To determine the current net value, add your assets, then subtract your debts. Include your home, business interests, bank accounts, investments, personal property, IRAs, retirement plans and death benefits from your life insurance.

How can I reduce or eliminate my estate taxes?

In the simplest terms, there are three ways:

1. If you are married, use both estate tax exemptions

2. Remove assets from your estate before you die

3. Buy life insurance to replace assets given to charity and/or pay any remaining estate taxes

Using Both Exemptions

If your spouse is a U.S. citizen, you can leave him or her an unlimited amount when you die with no estate tax. But this can be a tax trap, because it wastes an exemption.

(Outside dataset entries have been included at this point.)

(** What [binary_round_aux] yields for a positive mantissa of at least 53
    digits away from the subnormal and the overflow range: the mantissa
    brought down to 53 digits, or the next one up; the former when nothing
    is lost. *)
Lemma round_aux_faithful q e l d :
  53 <= d → 2 ^ (d - 1) <= q < 2 ^ d → -1074 <= e + (d - 53) → e + (d - 53) < 971 →
  ∃ m e',
    binary_round_aux prec emax false q e l = S754_finite false m e'
    ∧ 2 ^ 52 <= Z.pos m < 2 ^ 53
    ∧ -1074 <= e' <= 971
    ∧ (Z.pos m * 2 ^ (e' + 1074) = q `div` 2 ^ (d - 53) * 2 ^ (e + (d - 53) + 1074)
       ∨ Z.pos m * 2 ^ (e' + 1074)
           = (q `div` 2 ^ (d - 53) + 1) * 2 ^ (e + (d - 53) + 1074))
    ∧ (l = loc_Exact → q `mod` 2 ^ (d - 53) = 0 →
       Z.pos m * 2 ^ (e' + 1074) = q `div` 2 ^ (d - 53) * 2 ^ (e + (d - 53) + 1074)).
Proof.
  intros Hd Hq He1 He2.
  destruct (shr_fexp_spec q e l d Hd Hq He1) as (mrs & Eshr & Em & Ei).
  unfold binary_round_aux. rewrite Eshr. cbv beta iota. rewrite Em.
  set (k := d - 53) in *. set (f := q `div` 2 ^ k) in *.
  assert (2 ^ 52 <= f < 2 ^ 53) as Hf.
  { subst f k. replace (2 ^ (d - 1)) with (2 ^ 52 * 2 ^ (d - 53)) in Hq
      by (rewrite <- Z.pow_add_r by lia; f_equal; lia).
    replace (2 ^ d) with (2 ^ 53 * 2 ^ (d - 53)) in Hq
      by (rewrite <- Z.pow_add_r by lia; f_equal; lia).
    pose proof (Z.pow_pos_nonneg 2 (d - 53) ltac:(lia) ltac:(lia)) as HP.
    split.
    - apply Z.div_le_lower_bound; lia.
    - apply Z.div_lt_upper_bound; lia. }
  destruct (round_nearest_even_cases (shr_m mrs) (loc_of_shr_record mrs)) as [Hr Hex].
  rewrite Em in Hr, Hex. fold f in Hr, Hex.
  set (M := round_nearest_even f (loc_of_shr_record mrs)) in *.
  assert (l = loc_Exact → q `mod` 2 ^ k = 0 → M = f) as Hexact.
  { intros Hl Hq0. apply Hex. apply loc_exact_iff. apply Ei. done. }
  clearbody M. clear Hex.
  destruct (decide (M < 2 ^ 53)) as [Hlt|Hge].
  - (* no carry *)
    destruct (shr_fexp_spec M (e + k) loc_Exact 53) as (mrs2 & Eshr2 & Em2 & _);
      [lia | change (2 ^ (53 - 1)) with (2 ^ 52); lia | lia |].
    rewrite Eshr2. change (53 - 53) with 0 in *. rewrite Z.div_1_r in Em2.
    rewrite Em2, Z.add_0_r.
    destruct M as [|pm|pm]; try lia.
    change (emax - prec) with 971.
    rewrite (proj2 (Z.leb_le _ _)) by lia.
    exists pm, (e + k). split; [done|]. split; [lia|]. split; [lia|].
    split; [destruct Hr as [->| ->]; [by left | by right]|].
    intros ??. by rewrite Hexact.
  - (* the mantissa rounds up to 2^53 *)
    assert (M = 2 ^ 53) as -> by lia.
    destruct (shr_fexp_spec (2 ^ 53) (e + k) loc_Exact 54) as (mrs2 & Eshr2 & Em2 & _);
      [lia | change (2 ^ (54 - 1)) with (2 ^ 53); lia | lia |].
    rewrite Eshr2. change (54 - 53) with 1 in *.
    change (2 ^ 53 `div` 2 ^ 1) with (Z.pos (Z.to_pos (2 ^ 52))) in Em2.
    rewrite Em2. change (emax - prec) with 971.
    rewrite (proj2 (Z.leb_le _ _)) by lia.
    eexists _, _. split; [done|].
    assert (Z.pos (Z.to_pos (2 ^ 52)) = 2 ^ 52) as -> by done.
    split; [lia|]. split; [lia|].
    assert (f + 1 = 2 ^ 53) as Hf1 by lia.
    assert (2 ^ 52 * 2 ^ (e + k + 1 + 1074) = (f + 1) * 2 ^ (e + k + 1074)) as Hv.
    { rewrite Hf1. replace (e + k + 1 + 1074) with (1 + (e + k + 1074)) by lia.
      rewrite Z.pow_add_r by lia. change (2 ^ 53) with (2 ^ 52 * 2 ^ 1). lia. }
    split; [by right|].
    intros Hl Hq0. pose proof (Hexact Hl Hq0). lia.
Qed.


(** *** Values and their neighbours *)

Lemma pow2_pos x : 0 <= x → 0 < 2 ^ x.
Proof. intros. apply Z.pow_pos_nonneg; lia. Qed.

Lemma pow2_split a b : 0 <= b <= a → 2 ^ a = 2 ^ (a - b) * 2 ^ b.
Proof. intros. rewrite <- Z.pow_add_r by lia. f_equal. lia. Qed.

Lemma pow2_le a b : 0 <= a <= b → 2 ^ a <= 2 ^ b.
Proof. intros. apply Z.pow_le_mono_r; lia. Qed.

(** Rounding to one of the two neighbours, and to the value itself when it
    is representable, keeps the result on the right side of every
    representable number and within one part in [2^52].  The value rounded
    is [A / D]; [f * U] and [(f + 1) * U] are its neighbours. *)
Lemma faithful_bounds (A D f E r : Z) :
  let U := 2 ^ (E + 1074) in
  0 < D → -1074 <= E → 2 ^ 52 <= f < 2 ^ 53 →
  f * U * D <= A < (f + 1) * U * D →
  (r = f * U ∨ r = (f + 1) * U) →
  (A = f * U * D → r = f * U) →
  (∀ t, representable t → t * D <= A → t <= r)
  ∧ (∀ t, representable t → A <= t * D → r <= t)
  ∧ 2 ^ 52 * Z.abs (r * D - A) <= A.
Proof.
  intros U HD HE Hf HA Hr Hex.
  assert (0 < U) as HU by (apply pow2_pos; lia).
  assert (∀ t, representable t → (∃ j, t = j * U) ∨ t < 2 ^ 52 * U) as Hgrid.
  { intros t (m & e & [Hm He] & ->). unfold scaled.
    destruct (decide (E <= e)) as [Hle|Hgt].
    - left. exists (Z.pos m * 2 ^ (e - E)). subst U.
      rewrite (pow2_split (e + 1074) (E + 1074)) by lia.
      replace (e + 1074 - (E + 1074)) with (e - E) by lia. lia.
    - right. subst U.
      rewrite (pow2_split (E + 1074) (e + 1074)) by lia.
      assert (2 <= 2 ^ (E + 1074 - (e + 1074))).
      { change 2 with (2 ^ 1) at 1. apply pow2_le. lia. }
      pose proof (pow2_pos (e + 1074) ltac:(lia)).
      change (2 ^ 53) with (2 ^ 52 * 2) in Hm. nia. }
  split; [|split].
  - intros t Ht HtA. destruct (Hgrid t Ht) as [[j ->]|Hsmall].
    + assert (j < f + 1) by nia. destruct Hr as [->| ->]; nia.
    + destruct Hr as [->| ->]; nia.
  - intros t Ht HtA. destruct (Hgrid t Ht) as [[j ->]|Hsmall].
    + destruct (decide (A = f * U * D)) as [Heq|Hne].
      * rewrite (Hex Heq). assert (f <= j) by nia. nia.
      * assert (f < j) by nia. destruct Hr as [->| ->]; nia.
    + nia.
  - destruct Hr as [->| ->]; nia.
Qed.

Lemma exponent_window m e a b :
  2 ^ 52 <= Z.pos m < 2 ^ 53 → -1074 <= e → 53 <= a →
  2 ^ a <= Z.pos m * 2 ^ (e + 1074) <= 2 ^ b →
  a - 53 < e + 1074 <= b - 52.
Proof.
  intros Hm He Ha Hv.
  pose proof (pow2_pos (e + 1074) ltac:(lia)) as HP.
  split.
  - destruct (decide (a - 53 < e + 1074)); [done|].
    pose proof (pow2_le (e + 1074) (a - 53) ltac:(lia)).
    rewrite (pow2_split a 53) in Hv by lia. nia.
  - destruct (decide (e + 1074 <= b - 52)); [done|].
    assert (0 <= b).
    { destruct (decide (0 <= b)); [done|]. rewrite (Z.pow_neg_r 2 b) in Hv by lia. nia. }
    destruct (decide (52 <= b)) as [Hb|Hb].
    + pose proof (pow2_le (b - 52 + 1) (e + 1074) ltac:(lia)) as Hp.
      rewrite (pow2_split b 52) in Hv by lia.
      rewrite Z.pow_add_r, Z.pow_1_r in Hp by lia.
      pose proof (pow2_pos (b - 52) ltac:(lia)). nia.
    + pose proof (pow2_le b 51 ltac:(lia)).
      change (2 ^ 52) with (2 * 2 ^ 51) in Hm. nia.
Qed.


(** *** Multiplication and division

    Stated for operands between [2^-474] and [2^426], where neither
    underflow nor overflow can occur. *)

Lemma SFmul_rounds x y vx vy :
  represents x vx → represents y vy →
  2 ^ 600 <= vx <= 2 ^ 1500 → 2 ^ 600 <= vy <= 2 ^ 1500 →
  rounds_to (SFmul prec emax x y) (vx * vy) unit_scale.
Proof.
  intros (mx & ex & -> & [Hmx Hex] & ->) (my & ey & -> & [Hmy Hey] & ->) Hvx Hvy.
  unfold scaled in *.
  pose proof (exponent_window mx ex 600 1500 Hmx ltac:(lia) ltac:(lia) Hvx) as Hex'.
  pose proof (exponent_window my ey 600 1500 Hmy ltac:(lia) ltac:(lia) Hvy) as Hey'.
  simpl SFmul. rewrite Pos2Z.inj_mul.
  set (q := Z.pos mx * Z.pos my).
  assert (2 ^ 104 <= q < 2 ^ 106) as Hq.
  { subst q. change (2 ^ 104) with (2 ^ 52 * 2 ^ 52).
    change (2 ^ 106) with (2 ^ 53 * 2 ^ 53). nia. }
  assert (∃ d, 105 <= d <= 106 ∧ 2 ^ (d - 1) <= q < 2 ^ d) as (d & Hd & Hqd).
  { destruct (decide (q < 2 ^ 105)); [exists 105 | exists 106];
      (split; [lia|]); simpl Z.sub; lia. }
  destruct (round_aux_faithful q (ex + ey) loc_Exact d) as
    (m & e' & -> & Hm & He' & Hr & Hexact); [lia.. |].
  set (k := d - 53) in *. set (f := q `div` 2 ^ k) in *.
  set (E := ex + ey + k) in *.
  assert (0 < 2 ^ k) as Hk by (apply pow2_pos; lia).
  pose proof (Z.div_mod q (2 ^ k) ltac:(lia)) as Hdm.
  pose proof (Z.mod_pos_bound q (2 ^ k) ltac:(lia)) as Hmod. fold f in Hdm.
  assert (2 ^ 52 <= f < 2 ^ 53) as Hf.
  { subst f. split.
    - apply Z.div_le_lower_bound; [lia|].
      rewrite <- Z.pow_add_r by lia. etrans; [|apply Hqd].
      apply pow2_le. lia.
    - apply Z.div_lt_upper_bound; [lia|].
      rewrite <- Z.pow_add_r by lia. replace (k + 53) with d by lia. lia. }
  (* the product of the two values, in units of 2^(E + 1074) *)
  assert (Z.pos mx * 2 ^ (ex + 1074) * (Z.pos my * 2 ^ (ey + 1074))
          = q * 2 ^ (ex + ey + 1074) * unit_scale) as Hprod.
  { subst q. unfold unit_scale.
    assert (2 ^ (ex + 1074) * 2 ^ (ey + 1074) = 2 ^ (ex + ey + 1074) * 2 ^ 1074) as Hp.
    { rewrite <- !Z.pow_add_r by lia. f_equal. lia. }
    nia. }
  assert (2 ^ (E + 1074) = 2 ^ k * 2 ^ (ex + ey + 1074)) as HU.
  { subst E. rewrite <- Z.pow_add_r by lia. f_equal. lia. }
  set (PP := 2 ^ (ex + ey + 1074)) in *.
  assert (0 < PP) as HP by (apply pow2_pos; lia).
  assert (0 < unit_scale) as HB by (by apply pow2_pos).
  assert (0 < PP * unit_scale) as HPB by (by apply Z.mul_pos_pos).
  clearbody PP.
  destruct (faithful_bounds (Z.pos mx * 2 ^ (ex + 1074) * (Z.pos my * 2 ^ (ey + 1074)))
              unit_scale f E (Z.pos m * 2 ^ (e' + 1074))) as (Hlo & Hhi & Herr).
  - done.
  - subst E. lia.
  - done.
  - rewrite Hprod, HU.
    replace (f * (2 ^ k * PP) * unit_scale) with (2 ^ k * f * (PP * unit_scale)) by lia.
    replace ((f + 1) * (2 ^ k * PP) * unit_scale)
      with ((2 ^ k * f + 2 ^ k) * (PP * unit_scale)) by lia.
    replace (q * PP * unit_scale) with (q * (PP * unit_scale)) by lia.
    split; [apply Z.mul_le_mono_nonneg_r | apply Z.mul_lt_mono_pos_r]; lia.
  - done.
  - intros HA. apply Hexact; [done|].
    rewrite Hprod, HU in HA.
    assert (q = 2 ^ k * f) as Hq'; [|lia].
    apply (Z.mul_cancel_r _ _ (PP * unit_scale)); lia.
  - exists (Z.pos m * 2 ^ (e' + 1074)). split; [|done].
    exists m, e'. done.
Qed.

Lemma new_location_exact n r : new_location n r = loc_Exact ↔ r = 0.
Proof.
  unfold new_location, new_location_even, new_location_odd.
  destruct (Z.even n), (Z.eqb_spec r 0); split; congruence.
Qed.

Lemma SFdiv_core_spec mx ex my ey :
  2 ^ 52 <= Z.pos mx < 2 ^ 53 → 2 ^ 52 <= Z.pos my < 2 ^ 53 →
  -1074 <= ex - ey - 53 →
  SFdiv_core_binary prec emax (Z.pos mx) ex (Z.pos my) ey
  = ((Z.pos mx * 2 ^ 53) `div` Z.pos my, ex - ey - 53,
     new_location (Z.pos my) ((Z.pos mx * 2 ^ 53) `mod` Z.pos my)).
Proof.
  intros Hmx Hmy He. unfold SFdiv_core_binary.
  rewrite (Zdigits2_bounds mx 53), (Zdigits2_bounds my 53) by (simpl Z.sub; lia).
  replace (53 + ex - (53 + ey)) with (ex - ey) by lia.
  rewrite fexp_normal by lia. rewrite Z.min_l by lia.
  replace (ex - ey - (ex - ey - 53)) with 53 by lia. cbv zeta iota.
  rewrite Z.shiftl_mul_pow2 by lia.
  unfold Z.div, Z.modulo.
  by destruct (Z.div_eucl (Z.pos mx * 2 ^ 53) (Z.pos my)).
Qed.


Lemma SFdiv_rounds x y vx vy :
  represents x vx → represents y vy →
  2 ^ 600 <= vx <= 2 ^ 1500 → 2 ^ 600 <= vy <= 2 ^ 1500 →
  rounds_to (SFdiv prec emax x y) (vx * unit_scale) vy.
Proof.
  intros (mx & ex & -> & [Hmx Hex] & ->) (my & ey & -> & [Hmy Hey] & ->) Hvx Hvy.
  unfold scaled in *.
  pose proof (exponent_window mx ex 600 1500 Hmx ltac:(lia) ltac:(lia) Hvx) as Hex'.
  pose proof (exponent_window my ey 600 1500 Hmy ltac:(lia) ltac:(lia) Hvy) as Hey'.
  unfold SFdiv. rewrite SFdiv_core_spec by (done || lia).
  cbv beta iota. change (xorb false false) with false.
  set (n := Z.pos mx * 2 ^ 53). set (c := Z.pos my).
  assert (0 < c) as Hc by done.
  pose proof (Z.div_mod n c ltac:(lia)) as Hdm.
  pose proof (Z.mod_pos_bound n c ltac:(lia)) as Hmod.
  set (q := n `div` c) in *. set (rem := n `mod` c) in *.
  assert (2 ^ 52 <= q < 2 ^ 54) as Hq.
  { subst n. fold c in Hmy. change (2 ^ 54) with (2 * 2 ^ 53).
    change (2 ^ 53) with (2 * 2 ^ 52) in *. nia. }
  assert (∃ d, 53 <= d <= 54 ∧ 2 ^ (d - 1) <= q < 2 ^ d) as (d & Hd & Hqd).
  { destruct (decide (q < 2 ^ 53)); [exists 53 | exists 54];
      (split; [lia|]); simpl Z.sub; lia. }
  destruct (round_aux_faithful q (ex - ey - 53) (new_location c rem) d) as
    (m & e' & -> & Hm & He' & Hr & Hexact); [lia.. |].
  set (k := d - 53) in *. set (f := q `div` 2 ^ k) in *.
  set (E := ex - ey - 53 + k) in *.
  assert (0 < 2 ^ k) as Hk by (apply pow2_pos; lia).
  pose proof (Z.div_mod q (2 ^ k) ltac:(lia)) as Hdq.
  pose proof (Z.mod_pos_bound q (2 ^ k) ltac:(lia)) as Hmq. fold f in Hdq.
  set (rq := q `mod` 2 ^ k) in *.
  assert (2 ^ 52 <= f < 2 ^ 53) as Hf.
  { subst f. split.
    - apply Z.div_le_lower_bound; [lia|].
      rewrite <- Z.pow_add_r by lia. etrans; [|apply Hqd].
      apply pow2_le. lia.
    - apply Z.div_lt_upper_bound; [lia|].
      rewrite <- Z.pow_add_r by lia. replace (k + 53) with d by lia. lia. }
  (* the quotient of the two values, in units of 2^(E + 1074) *)
  set (Py := 2 ^ (ey + 1074)) in *.
  set (T := 2 ^ (ex - ey - 53 + 1074)).
  assert (0 < Py) as HPy by (apply pow2_pos; lia).
  assert (0 < T) as HT by (apply pow2_pos; lia).
  assert (2 ^ (ex + 1074) * unit_scale = 2 ^ 53 * T * Py) as Hprod.
  { subst T Py. unfold unit_scale. rewrite <- !Z.pow_add_r by lia. f_equal. lia. }
  assert (2 ^ (E + 1074) = 2 ^ k * T) as HU.
  { subst E T. rewrite <- Z.pow_add_r by lia. f_equal. lia. }
  assert (Z.pos mx * 2 ^ (ex + 1074) * unit_scale = n * T * Py) as HA.
  { subst n. rewrite <- Z.mul_assoc, Hprod. lia. }
  assert (n = c * 2 ^ k * f + (c * rq + rem)) as Hn by lia.
  assert (0 <= c * rq <= c * 2 ^ k - c) as Hcr.
  { split; [apply Z.mul_nonneg_nonneg; lia|].
    replace (c * 2 ^ k - c) with (c * (2 ^ k - 1)) by lia.
    apply Z.mul_le_mono_nonneg_l; lia. }
  assert (0 < T * Py) as HTP by (by apply Z.mul_pos_pos).
  clearbody q rem rq f T Py n.
  destruct (faithful_bounds (Z.pos mx * 2 ^ (ex + 1074) * unit_scale)
              (c * Py) f E (Z.pos m * 2 ^ (e' + 1074))) as (Hlo & Hhi & Herr).
  - by apply Z.mul_pos_pos.
  - subst E. lia.
  - done.
  - rewrite HA, HU.
    replace (f * (2 ^ k * T) * (c * Py)) with (c * 2 ^ k * f * (T * Py)) by lia.
    replace ((f + 1) * (2 ^ k * T) * (c * Py))
      with ((c * 2 ^ k * f + c * 2 ^ k) * (T * Py)) by lia.
    replace (n * T * Py) with (n * (T * Py)) by lia.
    split; [apply Z.mul_le_mono_nonneg_r | apply Z.mul_lt_mono_pos_r]; lia.
  - done.
  - intros HA'. rewrite HA, HU in HA'.
    assert (n = c * 2 ^ k * f) as Hn'.
    { apply (Z.mul_cancel_r _ _ (T * Py)); lia. }
    assert (c * rq = 0 ∧ rem = 0) as [Hrq ->] by lia.
    apply Hexact; [by apply new_location_exact|].
    apply Z.mul_eq_0 in Hrq. lia.
  - exists (Z.pos m * 2 ^ (e' + 1074)). split; [|done].
    exists m, e'. done.
Qed.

Let’s say, for example, that Bob and Sue together have a net estate of $4 million and they both die in 2006. Bob dies first. He leaves everything to Sue, so no estate taxes are due then. When Sue dies, her estate of $4 million uses her $2 million exemption. The tax bill on the remaining $2 million is $920,000! ($900,000 in 2007 and 2008.)

But if, instead, Bob and Sue plan ahead, they can use both their exemptions and pay no estate taxes. A tax planning provision in their living trust splits their $4 million estate into two trusts of $2 million each. When Bob dies, his trust uses his $2 million exemption. When Sue dies, her trust uses her $2 million exemption. This reduces their taxable estate to $0, so the full $4 million can go to their loved ones.

This planning can also be done in a will, but you would not avoid probate or enjoy the other benefits of a living trust.  Speak with an experienced Estate Planning Attorney in Los Angeles today to plan for your estate taxes.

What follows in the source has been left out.